You could commit to three meals a week that comply with the diet rules.
You could find a running partner and set aside one evening a week for a three mile run.
You could certainly go to bed earlier.
You could set yourself a schedule of achievable goals that you can achieve without too much effort or disruption in your daily routine. Co-opt other members of your family to join you or at least police the commitments you have made.
So what’s next?
So let’s assume you have made some of the lifestyle changes described above (or even if you have not) is there something else can you do?
There is something else you can do to protect yourself against the diseases of our western lifestyle. It is not a catch all or a “vaccination” against these diseases.

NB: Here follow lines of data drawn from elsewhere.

(* ===== verification/Blocks.v ===== *)
(** The pool's records of the blocks it found, what they owe and their
    confirmation readings ([prime/src/ledger/blocks.rs]), kept in memory and in
    three tables of the ledger file. The database is the class [KvTable]. *)
From stdpp Require Import sorting.
From S2P Require Import Prelude Reader Utf8 Window Rows.

(** The database's key-value tables: a transaction reads each key's row once. *)
Class KvTable := {
  kv : Type;
  kv_rows : kv -> list (bytes * bytes);
  kv_insert : bytes -> bytes -> kv -> kv;
  kv_remove : bytes -> kv -> kv;
  kv_nodup : forall t, NoDup (kv_rows t).*1;
  kv_insert_spec : forall t k v k2 v2,
    (k2, v2) ∈ kv_rows (kv_insert k v t) <-> (k2 = k /\ v2 = v) \/ (k2 <> k /\ (k2, v2) ∈ kv_rows t);
  kv_remove_spec : forall t k k2 v2,
    (k2, v2) ∈ kv_rows (kv_remove k t) <-> k2 <> k /\ (k2, v2) ∈ kv_rows t;
}.

(** A table for the witnesses: a finite map. *)
#[refine] Definition example_kv : KvTable :=
  {| kv := gmap bytes bytes; kv_rows t := map_to_list t; kv_insert k v t := <[k := v]> t;
     kv_remove k t := delete k t |}.
Proof.
  - intros t. apply NoDup_fst_map_to_list.
  - intros t k v k2 v2. rewrite !elem_of_map_to_list, lookup_insert_Some.
    split; intros [[-> ->]|[? ?]]; auto.
  - intros t k k2 v2. rewrite !elem_of_map_to_list, lookup_delete_Some.
    split; intros [? ?]; auto.
Defined.

#[global] Instance Payout_eq_dec : EqDecision Payout.
Proof. solve_decision. Defined.
#[global] Instance ConfirmationReading_eq_dec : EqDecision ConfirmationReading.
Proof. solve_decision. Defined.

Section records.
Context `{KvTable}.

Record Tables := { blocks_table : kv; owed_table : kv; chain_state_table : kv }.

Record BlockRecords := {
  db : option Tables;
  blocks : list FoundBlock;
  owed : list OwedBlock;
  readings : gmap bytes ConfirmationReading;
}.

Definition block (r : BlockRecords) (hash : bytes) : option FoundBlock :=
  List.find (fun b => bool_decide (found_block_hash b = hash)) (blocks r).

(** [put]: the row written to one table; a ledger with no file writes nothing.
    [commits] is whether the database commits the transaction. *)
Definition put (d : option Tables) (write : Tables -> Tables) (commits : bool) : option (option Tables) :=
  match d with
  | None => Some None
  | Some t => if commits then Some (Some (write t)) else None
  end.

Definition put_block (b : FoundBlock) (t : Tables) : Tables :=
  {| blocks_table := kv_insert (found_block_hash b) (pack_block b) (blocks_table t);
     owed_table := owed_table t; chain_state_table := chain_state_table t |}.
Definition put_owed (o : OwedBlock) (t : Tables) : Tables :=
  {| blocks_table := blocks_table t;
     owed_table := kv_insert (owed_block_hash o) (pack_owed o) (owed_table t);
     chain_state_table := chain_state_table t |}.
Definition put_reading (h : bytes) (c : ConfirmationReading) (t : Tables) : Tables :=
  {| blocks_table := blocks_table t; owed_table := owed_table t;
     chain_state_table := kv_insert h (pack_confirmations c) (chain_state_table t) |}.
Definition remove_rows (h : bytes) (t : Tables) : Tables :=
  {| blocks_table := kv_remove h (blocks_table t); owed_table := kv_remove h (owed_table t);
     chain_state_table := kv_remove h (chain_state_table t) |}.

(** Each operation returns whether it succeeded; an error leaves the records as
    they were. *)
Definition record_block (r : BlockRecords) (b : FoundBlock) (commits : bool) : BlockRecords * bool :=
  if is_some (block r (found_block_hash b)) then (r, true) else
  match put (db r) (put_block b) commits with
  | None => (r, false)
  | Some d => ({| db := d; blocks := blocks r ++ [b]; owed := owed r; readings := readings r |}, true)
  end.

Definition record_confirmations (r : BlockRecords) (hash : bytes) (reading : ConfirmationReading)
    (commits : bool) : BlockRecords * option (option ConfirmationReading) :=
  match put (db r) (put_reading hash reading) commits with
  | None => (r, None)
  | Some d => ({| db := d; blocks := blocks r; owed := owed r; readings := <[hash := reading]> (readings r) |},
               Some (readings r !! hash))
  end.

Definition owed_index (r : BlockRecords) (hash : bytes) : option nat :=
  position (fun o => bool_decide (owed_block_hash o = hash)) (owed r).

Definition record_owed (r : BlockRecords) (o : OwedBlock) (commits : bool) : BlockRecords * bool :=
  if is_some (owed_index r (owed_block_hash o)) then (r, true) else
  match put (db r) (put_owed o) commits with
  | None => (r, false)
  | Some d => ({| db := d; blocks := blocks r; owed := owed r ++ [o]; readings := readings r |}, true)
  end.

Definition settled (o : OwedBlock) (t : Z) : OwedBlock :=
  {| owed_found_at := owed_found_at o; owed_height := owed_height o; owed_block_hash := owed_block_hash o;
     settled_at := Some (Z.max t 1); owed_entries := owed_entries o |}.

(** [Ok(None)], [Ok(Some(owed))] or the error. *)
Definition settle_owed (r : BlockRecords) (hash : bytes) (t : Z) (commits : bool)
    : BlockRecords * option (option OwedBlock) :=
  match owed_index r hash ≫= (fun i => (fun o => (i, o)) <$> owed r !! i) with
  | None => (r, Some None)
  | Some (index, o) =>
    if is_some (settled_at o) then (r, Some (Some o)) else
    match put (db r) (put_owed (settled o t)) commits with
    | None => (r, None)
    | Some d => ({| db := d; blocks := blocks r; owed := <[index := settled o t]> (owed r); readings := readings r |},
                 Some (Some (settled o t)))
    end
  end.

Definition remove_at {A} (i : option nat) (l : list A) : list A :=
  match i with Some i => take i l ++ drop (S i) l | None => l end.

Record Voided := { voided_block : option FoundBlock; voided_owed : option OwedBlock }.

Definition void_block (r : BlockRecords) (hash : bytes) (commits : bool) : BlockRecords * option Voided :=
  let b := position (fun b => bool_decide (found_block_hash b = hash)) (blocks r) in
  let o := owed_index r hash in
  if negb (is_some b) && negb (is_some o) && negb (is_some (readings r !! hash)) then
    (r, Some {| voided_block := None; voided_owed := None |})
  else
    match put (db r) (remove_rows hash) commits with
    | None => (r, None)
    | Some d =>
      ({| db := d; blocks := remove_at b (blocks r); owed := remove_at o (owed r);
          readings := delete hash (readings r) |},
       Some {| voided_block := b ≫= (fun i => blocks r !! i); voided_owed := o ≫= (fun i => owed r !! i) |})
    end.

It is a dietary intervention which has been proven to provide remarkable health benefits.
Cocoa flavanols are an extract from the raw cacao bean. Flavanols are also found in many other plants but in cacao beans they are exceptionally concentrated. Epicatechin, one of the most valuable flavanols, is found in significant quantities in cacao beans.

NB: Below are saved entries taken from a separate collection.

(** ** The check of a coinbase's outputs *)

Record Payments := { paid_to_split : Z; paid_to_pool : Z; unpaid_outputs : list Payout }.

Definition matches (out : TxOut) (d : DictatedOutput) : bool :=
  (sats (dictated_payout d) =? Transaction.value out) && bool_decide (dictated_script d = script_pubkey out).

(** The loop over the outputs: [next], [paid], [paid_to_split] and
    [paid_to_pool] are its state. *)
Fixpoint pay_loop (payout_script : bytes) (dictated : list DictatedOutput) (outs : list TxOut)
    (next : nat) (paid : list bool) (to_split to_pool : Z) : result RejectReason (list bool * Z * Z) :=
  match outs with
  | [] => Ok (paid, to_split, to_pool)
  | out :: outs =>
    if Transaction.value out =? 0 then pay_loop payout_script dictated outs next paid to_split to_pool else
    match position (matches out) (drop next dictated) with
    | Some pos =>
      pay_loop payout_script dictated outs (next + (pos + 1)) (<[(next + pos)%nat := true]> paid)
        (sat_add 64 to_split (Transaction.value out)) to_pool
    | None =>
      if bool_decide (script_pubkey out = payout_script)
      then pay_loop payout_script dictated outs next paid to_split (sat_add 64 to_pool (Transaction.value out))
      else Err BadCoinbaseOutputs
    end
  end.

(** The recorded split the share's job names. *)
Definition named_split (splits : DictatedSplits) (j : JobSection) (s : PowSubmit) : option DictatedSplit :=
  if subsidy_only s then None else get_split splits (coinbaser_id j).

Definition unpaid (payout_script : bytes) (dictated : list DictatedOutput) (paid : list bool) : list Payout :=
  (fun e => dictated_payout e.1) <$>
    filter (fun e : DictatedOutput * bool => e.2 = false /\ dictated_script e.1 <> payout_script) (zip dictated paid).

Definition check_outputs (payout_script : bytes) (splits : DictatedSplits) (j : JobSection) (tx : CoinbaseTx)
    (s : PowSubmit) : result RejectReason Payments :=
  let recorded := named_split splits j s in
  _ ← ensure (match recorded with
              | Some d => bool_decide (split_prev_hash d = prev_hash j) && (split_value d =? coinbase_value j)
              | None => true
              end) BadCoinbaserId;
  let dictated := from_option split_outputs [] recorded in
  '(paid, to_split, to_pool) ←
    pay_loop payout_script dictated (outputs tx) 0 (replicate (length dictated) false) 0 0;
  _ ← ensure (subsidy_only s || (sat_add 64 to_split to_pool =? coinbase_value j)) BadCoinbase;
  Ok {| paid_to_split := to_split; paid_to_pool := to_pool; unpaid_outputs := unpaid payout_script dictated paid |}.

(** ** The splits held *)

(** The order lists the splits held, each once, at most [MAX_SPLITS]. *)
Record splits_ok (s : DictatedSplits) : Prop := {
  splits_nodup : NoDup (order s);
  splits_held : forall id, id ∈ order s <-> is_Some (by_id s !! id);
  splits_bound : (length (order s) <= MAX_SPLITS)%nat;
}.

Lemma keep_loop_spec n m l :
  NoDup l -> exists old kept, l = old ++ kept /\ (length kept <= n)%nat /\
    (old <> [] -> length kept = n) /\
    (keep_loop n m l).2 = kept /\
    forall id, (keep_loop n m l).1 !! id = (if decide (id ∈ old) then None else m !! id).
Proof.
  revert m. induction l as [|x l IH]; intros m Hnd; cbn [keep_loop].
  { exists [], []. split_and!; try done. cbn. lia. }
  destruct (Nat.ltb_spec n (length (x :: l))) as [Hlt|Hge].
  - apply NoDup_cons in Hnd as [Hx Hnd]. destruct (IH (delete x m) Hnd) as (old & kept & -> & Hk & Hfull & E2 & E1).
    exists (x :: old), kept. split_and!; [done|done| |done|].
    + intros _. destruct old; [|by apply Hfull]. cbn [app length] in *. lia.
    + intros id. rewrite E1. destruct (decide (id ∈ x :: old)) as [Hin|Hn].
      * case_decide; [done|]. apply elem_of_cons in Hin as [->|]; [by rewrite lookup_delete_eq|done].
      * rewrite not_elem_of_cons in Hn. destruct Hn as [Hne Hn]. rewrite decide_False by done.
        by rewrite lookup_delete_ne.
  - exists [], (x :: l). by split_and!.
Qed.

Lemma keep_newest_ok s n :
  NoDup (order s) -> (forall id, id ∈ order s <-> is_Some (by_id s !! id)) -> (n <= MAX_SPLITS)%nat ->
  splits_ok (keep_newest s n) /\ (length (order (keep_newest s n)) <= n)%nat /\
  (forall id, id ∈ drop (length (order s) - n) (order s) -> by_id (keep_newest s n) !! id = by_id s !! id) /\
  (forall id x, by_id (keep_newest s n) !! id = Some x -> by_id s !! id = Some x).
Proof.
  intros Hnd Hheld Hn. destruct (keep_loop_spec n (by_id s) (order s) Hnd) as (old & kept & E & Hk & Hfull & E2 & E1).
  unfold keep_newest. destruct (keep_loop _ _ _) as [m l]. cbn [fst snd] in E1, E2. subst l. cbn [order by_id].
  rewrite E in Hnd, Hheld. apply NoDup_app in Hnd as (Hold & Hdis & Hkept). split_and!.
  - split; cbn [order by_id]; [done| |lia]. intros id. rewrite E1. specialize (Hheld id).
    rewrite elem_of_app in Hheld. case_decide as Hin.
    + split; [intros Hk'; by destruct (Hdis id Hin)|by intros []].
    + rewrite <- Hheld. split; [auto|intros [?|?]; done].
  - done.
  - intros id Hin. rewrite E1, decide_False; [done|]. intros Hid. apply (Hdis id Hid).
    rewrite E, length_app in Hin. destruct old as [|o old]; [cbn [app] in Hin; by apply (subseteq_drop _ _) in Hin|].
    rewrite (Hfull ltac:(done)) in Hin. by rewrite Nat.add_sub, drop_app_length in Hin.
  - intros id x. rewrite E1. by case_decide.
Qed.

Lemma record_split_ok s id split :
  splits_ok s ->
  splits_ok (record_split s id split) /\ get_split (record_split s id split) id = Some split /\
  (forall id2, id2 ∈ drop (S (length (order s)) - MAX_SPLITS) (order s) -> id2 <> id -> id ∉ order s ->
     get_split (record_split s id split) id2 = get_split s id2).
Proof.
  intros [Hnd Hheld Hb]. unfold record_split, get_split.
  set (s1 := {| last_id := id; by_id := _; order := _ |}).
  assert (NoDup (order s1)) as Hnd1.
  { cbn. apply NoDup_app. split_and!; [by apply NoDup_filter| |by apply NoDup_singleton].
    intros x [Hx _]%list_elem_of_filter Hn. by apply list_elem_of_singleton in Hn. }
  assert (forall id2, id2 ∈ order s1 <-> is_Some (by_id s1 !! id2)) as Hh1.
  { intros id2. cbn. rewrite elem_of_app, list_elem_of_filter, list_elem_of_singleton, Hheld.
    destruct (decide (id2 = id)) as [->|Hne].
    - rewrite lookup_insert_eq. split; [by eexists|by right].
    - rewrite lookup_insert_ne by done. split; [by intros [[_ ?]|?]|by left]. }
  destruct (keep_newest_ok s1 MAX_SPLITS Hnd1 Hh1 ltac:(lia)) as (Hok & _ & Hget & _).
  split; [done|]. split.
  - rewrite Hget; [by cbn; rewrite lookup_insert_eq|]. cbn [order s1]. rewrite drop_app_le.
    + apply elem_of_app. right. by left.
    + rewrite length_app. cbn [length]. unfold MAX_SPLITS. lia.
  - intros id2 Hin Hne Hfresh. rewrite Hget; [by cbn; rewrite lookup_insert_ne|]. cbn [order s1].
    rewrite (filter_all (fun held => held <> id)).
    + rewrite length_app, Nat.add_1_r, drop_app_le by (unfold MAX_SPLITS in *; lia).
      apply elem_of_app. by left.
    + apply Forall_forall. by intros x Hx ->.
Qed.

(** The id of the [i]-th split a session dictates. *)
Definition split_id (i : nat) : Z := 1 + Z.of_nat i mod 255.

(** Dictating a split under the id the session gives it. *)
Definition dictate (s : DictatedSplits) (split : DictatedSplit) : DictatedSplits := record_split s (next_id s) split.

Lemma split_id_differs i j : (i < j)%nat -> (j < i + 255)%nat -> split_id i <> split_id j.
Proof.
  intros. unfold split_id. intros Heq. assert (Z.of_nat i mod 255 = Z.of_nat j mod 255) as Hm by lia. clear Heq.
  Z.to_euclidean_division_equations. nia.
Qed.

Lemma next_split_id n : (let next := wrap 8 (split_id n + 1) in if next =? 0 then 1 else next) = split_id (S n).
Proof.
  unfold split_id, wrap. cbn zeta. change (2 ^ 8) with 256. rewrite Nat2Z.inj_succ.
  set (z := Z.of_nat n) in *. assert (0 <= z) by lia. clearbody z.
  destruct (Z.eqb_spec ((1 + z mod 255 + 1) mod 256) 0); Z.to_euclidean_division_equations; lia.
Qed.

(** After dictating a list of splits: the order is the newest ids. *)
Record dictated_list (l : list DictatedSplit) (s : DictatedSplits) : Prop := {
  dl_ok : splits_ok s;
  dl_last : last_id s = match length l with O => 0 | S n => split_id n end;
  dl_order : order s = split_id <$> seq (length l - MAX_SPLITS) (length l `min` MAX_SPLITS);
  dl_get : forall i x, l !! i = Some x -> (length l - MAX_SPLITS <= i)%nat -> by_id s !! split_id i = Some x;
}.

Lemma keep_newest_drop s n : NoDup (order s) -> order (keep_newest s n) = drop (length (order s) - n) (order s).
Proof.
  intros Hnd. destruct (keep_loop_spec n (by_id s) (order s) Hnd) as (old & kept & E & Hk & Hfull & E2 & _).
  unfold keep_newest. destruct (keep_loop _ _ _) as [m k]. cbn [snd] in E2. subst k. cbn [order]. rewrite E, length_app.
  destruct old as [|o old].
  - cbn. replace (length kept - n)%nat with 0%nat by lia. done.
  - rewrite (Hfull ltac:(done)), Nat.add_sub. by rewrite drop_app_length.
Qed.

The strong antioxidant properties of flavanols have been known about for some time. More importantly they have a remarkable ability to significantly improve blood flow.
Cocoa flavanols first came to prominence when Professor Norman Hollenberg of the Harvard Medical School conducted a study on the Kuna Indians living in the San Blas islands off the Pacific coast of Panama. Hollenberg was investigating hypertension (high blood pressure) and had heard the Kuna had a remarkable immunity to rising blood pressure as they aged. He suspected a genetic component. This turned out not to be the case. Overwhelming evidence pointed to the amount of minimally processed cocoa (and hence flavanols) they consumed. They harvested and prepared the cocoa themselves. See Cocoa and the Kuna
Very few of the Kuna die from the big four western diseases. Neither do they suffer from dementia or other mental impairment to any extent in old age.

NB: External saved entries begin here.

(* ===== verification/Bounded.v ===== *)
(** The map and the set that forget their oldest entry once they are past a
    capacity ([prime/src/bounded.rs]), and their refinement of a plain list of
    entries, oldest first. *)
From S2P Require Import Prelude.

Section bounded_map.
Context {K V : Type} `{Countable K}.

Record BoundedMap := { entries : gmap K V; order : list K; capacity : nat }.

Definition new (capacity : nat) : BoundedMap := {| entries := ∅; order := []; capacity := Nat.max capacity 1 |}.

Definition len (m : BoundedMap) : nat := size (entries m).
Definition is_empty (m : BoundedMap) : bool := (len m =? 0)%nat.
Definition get (m : BoundedMap) (key : K) : option V := entries m !! key.

Definition forget_order (order : list K) (key : K) : list K :=
  match position (fun k => bool_decide (k = key)) order with
  | Some pos => delete pos order
  | None => order
  end.

Definition get_renewed (m : BoundedMap) (key : K) : BoundedMap * option V :=
  let order :=
    if is_some (entries m !! key) then forget_order (order m) key ++ [key] else order m in
  ({| entries := entries m; order := order; capacity := capacity m |}, entries m !! key).

(** [while self.entries.len() > self.capacity]. *)
Fixpoint forget_oldest (capacity : nat) (entries : gmap K V) (order : list K) : gmap K V * list K :=
  match order with
  | [] => (entries, [])
  | oldest :: rest =>
    if (capacity <? size entries)%nat then forget_oldest capacity (delete oldest entries) rest
    else (entries, order)
  end.

Definition insert (m : BoundedMap) (key : K) (value : V) : BoundedMap * option V :=
  let replaced := entries m !! key in
  let order := (if is_some replaced then forget_order (order m) key else order m) ++ [key] in
  let '(entries, order) := forget_oldest (capacity m) (<[key := value]> (entries m)) order in
  ({| entries := entries; order := order; capacity := capacity m |}, replaced).

Definition remove (m : BoundedMap) (key : K) : BoundedMap * option V :=
  match entries m !! key with
  | None => (m, None)
  | Some removed =>
    ({| entries := delete key (entries m); order := forget_order (order m) key; capacity := capacity m |},
     Some removed)
  end.

Definition retain (keep : K -> V -> bool) (m : BoundedMap) : BoundedMap :=
  let entries := filter (fun e => keep e.1 e.2 = true) (entries m) in
  {| entries := entries; order := filter (fun k => is_some (entries !! k) = true) (order m); capacity := capacity m |}.

(** ** The entries as a list, oldest first *)

Definition others (key : K) (l : list (K * V)) : list (K * V) := filter (fun e => e.1 <> key) l.
Definition queue_get (l : list (K * V)) (key : K) : option V := snd <$> head (filter (fun e => e.1 = key) l).
Definition queue_renew (l : list (K * V)) (key : K) : list (K * V) :=
  match queue_get l key with Some v => others key l ++ [(key, v)] | None => l end.
Definition queue_insert (capacity : nat) (l : list (K * V)) (key : K) (value : V) : list (K * V) :=
  let l := others key l ++ [(key, value)] in drop (length l - capacity) l.

Inductive map_op :=
| OpGet (key : K)
| OpGetRenewed (key : K)
| OpInsert (key : K) (value : V)
| OpRemove (key : K)
| OpRetain (keep : K -> V -> bool).

(** What an operation answers, with the number of entries after it. *)
Definition run_map_op (m : BoundedMap) (o : map_op) : BoundedMap * (option V * nat) :=
  let '(m, answer) :=
    match o with
    | OpGet key => (m, get m key)
    | OpGetRenewed key => get_renewed m key
    | OpInsert key value => insert m key value
    | OpRemove key => remove m key
    | OpRetain keep => (retain keep m, None)
    end in
  (m, (answer, len m)).

Definition run_queue_op (capacity : nat) (l : list (K * V)) (o : map_op) : list (K * V) * (option V * nat) :=
  let '(l, answer) :=
    match o with
    | OpGet key => (l, queue_get l key)
    | OpGetRenewed key => (queue_renew l key, queue_get l key)
    | OpInsert key value => (queue_insert capacity l key value, queue_get l key)
    | OpRemove key => (others key l, queue_get l key)
    | OpRetain keep => (filter (fun e => keep e.1 e.2 = true) l, None)
    end in
  (l, (answer, length l)).

(** The answers to a sequence of operations. *)
Fixpoint answers {S} (run : S -> map_op -> S * (option V * nat)) (s : S) (ops : list map_op)
    : list (option V * nat) :=
  match ops with
  | [] => []
  | o :: ops => let '(s, a) := run s o in a :: answers run s ops
  end.

(** The map holds the entries of the list. *)
Record holds (l : list (K * V)) (m : BoundedMap) : Prop := {
  holds_keys : NoDup l.*1;
  holds_order : order m = l.*1;
  holds_entries : entries m = list_to_map l;
}.

Lemma forget_order_others (keys : list K) key : NoDup keys -> forget_order keys key = filter (fun k => k <> key) keys.
Proof.
  unfold forget_order. induction 1 as [|k keys Hk Hnd IH]; [done|]. cbn [position].
  destruct (decide (k = key)) as [->|Hne].
  - rewrite bool_decide_eq_true_2, filter_cons_False by naive_solver. cbn. symmetry. apply filter_all.
    apply Forall_forall. by intros x Hx ->.
  - rewrite bool_decide_eq_false_2, filter_cons_True by done. rewrite <- IH.
    by destruct (position _ keys).
Qed.

Lemma fst_filter (P : K -> Prop) `{!forall k, Decision (P k)} (l : list (K * V)) :
  (filter (fun e => P e.1) l).*1 = filter P l.*1.
Proof.
  induction l as [|[k v] l IH]; [done|]. destruct (decide (P k)).
  - rewrite filter_cons_True by done. cbn [fmap list_fmap fst]. rewrite filter_cons_True by done. by f_equal.
  - rewrite filter_cons_False by done. cbn [fmap list_fmap fst]. by rewrite filter_cons_False by done.
Qed.

Lemma keys_others key (l : list (K * V)) : (filter (fun e => e.1 <> key) l).*1 = filter (fun k => k <> key) l.*1.
Proof. exact (fst_filter (fun k => k <> key) l). Qed.

Lemma entries_filter (P : K * V -> Prop) `{!forall e, Decision (P e)} l :
  NoDup l.*1 -> filter P (list_to_map l : gmap K V) = list_to_map (filter P l).
Proof.
  induction l as [|[k v] l IH]; intros Hnd; [apply map_filter_empty|]. cbn in Hnd. apply NoDup_cons in Hnd as [Hk Hnd].
  rewrite list_to_map_cons, map_filter_insert, IH by done. cbn [fst snd]. case_decide as HP.
  - by rewrite filter_cons_True.
  - rewrite filter_cons_False by done. rewrite map_filter_delete, IH by done. apply delete_id.
    apply not_elem_of_list_to_map_1. intros Hin. apply Hk. apply list_elem_of_fmap in Hin as (e & -> & He).
    apply list_elem_of_filter in He as [_ He]. by apply list_elem_of_fmap_2.
Qed.

Lemma queue_get_entries (l : list (K * V)) key : NoDup l.*1 -> (list_to_map l : gmap K V) !! key = queue_get l key.
Proof.
  unfold queue_get. induction l as [|[k v] l IH]; intros Hnd; [done|]. cbn in Hnd. apply NoDup_cons in Hnd as [Hk Hnd].
  rewrite list_to_map_cons. destruct (decide (k = key)) as [->|Hne].
  - by rewrite lookup_insert_eq, filter_cons_True.
  - by rewrite lookup_insert_ne, filter_cons_False, IH by done.
Qed.

Lemma holds_get l m key : holds l m -> entries m !! key = queue_get l key.
Proof. intros [Hnd _ ->]. by apply queue_get_entries. Qed.

Lemma holds_len l m : holds l m -> len m = length l.
Proof.
  intros [Hnd _ He]. unfold len. rewrite He, <- (length_fmap fst). symmetry.
  rewrite <- size_dom, dom_list_to_map_L. by rewrite size_list_to_set.
Qed.

Lemma holds_filter l m cap (P : K * V -> Prop) `{!forall e, Decision (P e)} :
  holds l m ->
  holds (filter P l) {| entries := filter P (entries m); order := (filter P l).*1; capacity := cap |}.
Proof.
  intros [Hnd Ho He]. split; cbn; [|done|by rewrite He, entries_filter].
  eapply sublist_NoDup; [exact Hnd|]. apply fmap_sublist, sublist_filter.
Qed.

Lemma holds_others l m key : holds l m ->
  holds (others key l)
    {| entries := delete key (entries m); order := filter (fun k => k <> key) (order m); capacity := capacity m |}.
Proof.
  intros Hm. pose proof (holds_filter l m (capacity m) (fun e => e.1 <> key) Hm) as Hf.
  destruct Hm as [Hnd Ho He]. rewrite keys_others in Hf.
  replace (delete key (entries m)) with (filter (fun e : K * V => e.1 <> key) (entries m)); [by rewrite Ho|].
  apply map_eq. intros k. destruct (decide (k = key)) as [->|Hne].
  - rewrite lookup_delete_eq. apply map_lookup_filter_None. right. intros x _ Hx. by apply Hx.
  - rewrite lookup_delete_ne by done. rewrite map_lookup_filter. destruct (entries m !! k); [|done]. cbn.
    by rewrite option_guard_True.
Qed.

Lemma holds_snoc l m key value cap : holds l m -> key ∉ l.*1 ->
  holds (l ++ [(key, value)])
    {| entries := <[key := value]> (entries m); order := order m ++ [key]; capacity := cap |}.
Proof.
  intros [Hnd Ho He] Hk. split; cbn; rewrite ?fmap_app, ?Ho; [|done|].
  - apply NoDup_app. split_and!; [done| |by apply NoDup_singleton]. intros x Hx Hx'.
    apply list_elem_of_singleton in Hx' as ->. done.
  - rewrite He. rewrite list_to_map_snoc; done.
Qed.

Lemma others_fresh key (l : list (K * V)) : key ∉ (others key l).*1.
Proof.
  intros Hin. apply list_elem_of_fmap in Hin as (e & -> & [He _]%list_elem_of_filter). done.
Qed.

Lemma others_absent key (l : list (K * V)) : queue_get l key = None -> others key l = l.
Proof.
  unfold queue_get, others. intros Hn. apply filter_all, Forall_forall. intros e He Hk.
  assert (e ∈ filter (fun e => e.1 = key) l) as Hin by (by apply list_elem_of_filter).
  destruct (filter _ l); [by apply not_elem_of_nil in Hin|done].
Qed.

Lemma filter_agree {A} (P Q : A -> Prop) `{!forall x, Decision (P x)} `{!forall x, Decision (Q x)} (l : list A) :
  (forall x, x ∈ l -> P x <-> Q x) -> filter P l = filter Q l.
Proof.
  induction l as [|x l IH]; intros Heq; [done|].
  assert (filter P l = filter Q l) as E by (apply IH; intros; apply Heq; by right).
  destruct (decide (P x)) as [Hx|Hx]; pose proof (Heq x ltac:(left)) as Hq.
  - rewrite !filter_cons_True by tauto. by f_equal.
  - by rewrite !filter_cons_False by tauto.
Qed.

Lemma retained_key (P : K * V -> Prop) `{!forall e, Decision (P e)} l e :
  NoDup l.*1 -> e ∈ l -> is_some ((list_to_map (filter P l) : gmap K V) !! e.1) = true <-> P e.
Proof.
  intros Hnd He. destruct e as [k v]. cbn [fst]. rewrite <- entries_filter by done.
  rewrite map_lookup_filter. rewrite (elem_of_list_to_map_1 l k v) by done. cbn.
  destruct (decide (P (k, v))) as [HP|HP].
  - by rewrite option_guard_True.
  - by rewrite option_guard_False.
Qed.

The mechanism by which this is achieved is thought to be sustained nitric oxide synthesis activation. In layman’s terms this means the relaxation of blood vessel walls which permits improved blood flow. Flavanols also inhibit blood clotting by restricting platelet activity as well as mop up cholesterol. They are powerful antioxidants and target free radicals. They also chelate (combine with redox active metal ions to help expel them).
In short cocoa flavanols are the ultimate overhaul and maintenance agents for your circulatory system. Not only do they perform these functions but they have demonstrated a capacity to improve neuronal connections in an area of the brain (dentate gyrus) responsible for memory. See memory loss and cocoa flavanols
So do you need flavanols?
To be blunt, not many of us have the willpower or the time to materially alter our diet and lifestyle in ways which could protect us from the big diseases of a western diet and lifestyle. So, consider these factors
- Impaired circulation caused by western diet and lifestyle certainly plays a large part in the onset and development of these diseases
- Cocoa flavanols are proven to lower blood pressure and improve blood flow
- Cocoa flavanols have proven heart health benefits. See cocoa flavanols are good for the heart.
- The Kuna Indians who probably are high consumers of cocoa flavanols have very low incidence of the big western lifestyle diseases
- Cocoa flavanols have valuable antioxidant properties
If you are over 35 years old, lead a western lifestyle and eat a western diet then yes, you should be taking cocoa flavanols. Ideally combine this with some diet and lifestyle changes.